▶ What the task requires
Below is a listing; restate from it, character for character, the lines beginning at the line holding "to message lists, with" and ending at the line holding "(n : nat) (l", both included.
Data to process Block Start
(** * Voice-turn orchestration of [main.py]: session store, text truncation,
      and the transcribe / generate / synthesize pipeline.

    The development is a shallow embedding of the Python source:
    - Python [str] is a sequence of Unicode code points ([pystr]);
    - Python [int] is [Z]; [len], [rfind] and slicing are written out;
    - [chat_sessions] (a [defaultdict(list)]) is a [gmap] from session ids
      to message lists, with the insert-on-read behaviour of
      [defaultdict.__getitem__] made explicit;
    - the endpoint body is a computation in a small state-and-exception
      monad whose state holds the store and the local variables that the
      [except] handler reads. *)

From Stdlib Require Import ZArith String Ascii DecimalString.
From stdpp Require Import gmap list.

(** ** Python strings *)

Module Py.

(** A Python [str]: one [N] per code point, so that [len] and indices count
    characters as Python does. *)
Abbreviation pystr := (list N).

(** ASCII literals of the source. *)
Fixpoint py (s : string) : pystr :=
  match s with
  | EmptyString => []
  | String a s' => N_of_ascii a :: py s'
  end.

Definition len {A} (s : list A) : Z := Z.of_nat (length s).

(** [s[:k]]: a negative bound counts from the end. *)
Definition slice_to {A} (k : Z) (s : list A) : list A :=
  if (k <? 0)%Z then take (length s - Z.to_nat (- k)) s
  else take (Z.to_nat k) s.

(** [l[-n:]] for [n > 0]: the last [n] elements, the whole list when it is
    shorter. *)
Definition last_n {A} (n : nat) (l : list A) : list A :=
  drop (length l - n) l.

(** [s.rfind(c)] for a one-character [c]: the highest index holding [c],
    [-1] when there is none. *)
Fixpoint rfind (c : N) (s : pystr) : Z :=
  match s with
  | [] => (-1)%Z
  | x :: s' =>
      let r := rfind c s' in
      if (0 <=? r)%Z then (r + 1)%Z
      else if N.eqb x c then 0%Z else (-1)%Z
  end.

(** [s.startswith(p)] *)
Fixpoint startswith (p s : pystr) : bool :=
  match p, s with
  | [], _ => true
  | _ :: _, [] => false
  | a :: p', b :: s' => N.eqb a b && startswith p' s'
  end.

(** [p in s] for strings: substring test. *)
Fixpoint contains (p s : pystr) : bool :=
  startswith p s ||
  match s with
  | [] => false
  | _ :: s' => contains p s'
  end.

(** [ch.isspace()], the characters removed by [str.strip()]. *)
Definition isspace (c : N) : bool :=
  ((9 <=? c) && (c <=? 13) || (28 <=? c) && (c <=? 32)
   || (c =? 133) || (c =? 160) || (c =? 5760)
   || (8192 <=? c) && (c <=? 8202)
   || (c =? 8232) || (c =? 8233) || (c =? 8239) || (c =? 8287)
   || (c =? 12288))%N.

Fixpoint lstrip (s : pystr) : pystr :=
  match s with
  | [] => []
  | c :: s' => if isspace c then lstrip s' else s
  end.

Definition strip (s : pystr) : pystr := reverse (lstrip (reverse (lstrip s))).

(** Truth value of an [Optional[str]]: [None] and the empty string are
    false. *)
Definition truthy (o : option pystr) : bool :=
  match o with
  | Some (_ :: _) => true
  | _ => false
  end.

(** [str(n)] for a non-negative [int]. *)
Definition str_of_nat (n : nat) : pystr :=
  py (NilZero.string_of_uint (Nat.to_uint n)).

Definition dot : N := 46.
Definition bang : N := 33.
Definition qmark : N := 63.
Definition space : N := 32.
Definition newline : N := 10.
Definition ellipsis : pystr := py "...".

End Py.
Import Py.

(** ** Text truncation before speech synthesis *)

Module Truncate.
Local Open Scope Z_scope.

(** [i > n * 0.k] for an [int] [i], an [int] [n >= 0] and the float literal
    [0.k].  The doubles nearest to 0.8 and 0.9 lie above 4/5 and 9/10 by less
    than 1e-16, so for every [n] below 2^50 the float product lies in
    [[k*n/10, floor(k*n/10) + 1)] and the comparison with an integer is the
    exact one; for [n = 3000] the products are the doubles 2400.0 and
    2700.0. *)
Definition gt_tenths (i n k : Z) : bool := k * n <? 10 * i.

(** STEP 4 of [chat_with_history] (lines 899-916), [MAX_MURF_CHARS] kept as
    a parameter. *)
Definition prepare_tts_text (MAX_MURF_CHARS : Z) (assistant_message : pystr) : pystr :=
  let tts_text := assistant_message in
  if MAX_MURF_CHARS <? len tts_text then
    let truncated := slice_to MAX_MURF_CHARS tts_text in
    let last_sentence :=
      Z.max (Z.max (rfind dot truncated) (rfind bang truncated))
            (rfind qmark truncated) in
    if gt_tenths last_sentence MAX_MURF_CHARS 8 then
      slice_to (last_sentence + 1) truncated
    else
      let last_space := rfind space truncated in
      (if 0 <? last_space then slice_to last_space truncated else truncated)
        ++ ellipsis
  else tts_text.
Data to process Block End
▶ Exercise solution
      to message lists, with the insert-on-read behaviour of
      [defaultdict.__getitem__] made explicit;
    - the endpoint body is a computation in a small state-and-exception
      monad whose state holds the store and the local variables that the
      [except] handler reads. *)

From Stdlib Require Import ZArith String Ascii DecimalString.
From stdpp Require Import gmap list.

(** ** Python strings *)

Module Py.

(** A Python [str]: one [N] per code point, so that [len] and indices count
    characters as Python does. *)
Abbreviation pystr := (list N).

(** ASCII literals of the source. *)
Fixpoint py (s : string) : pystr :=
  match s with
  | EmptyString => []
  | String a s' => N_of_ascii a :: py s'
  end.

Definition len {A} (s : list A) : Z := Z.of_nat (length s).

(** [s[:k]]: a negative bound counts from the end. *)
Definition slice_to {A} (k : Z) (s : list A) : list A :=
  if (k <? 0)%Z then take (length s - Z.to_nat (- k)) s
  else take (Z.to_nat k) s.

(** [l[-n:]] for [n > 0]: the last [n] elements, the whole list when it is
    shorter. *)
Definition last_n {A} (n : nat) (l : list A) : list A :=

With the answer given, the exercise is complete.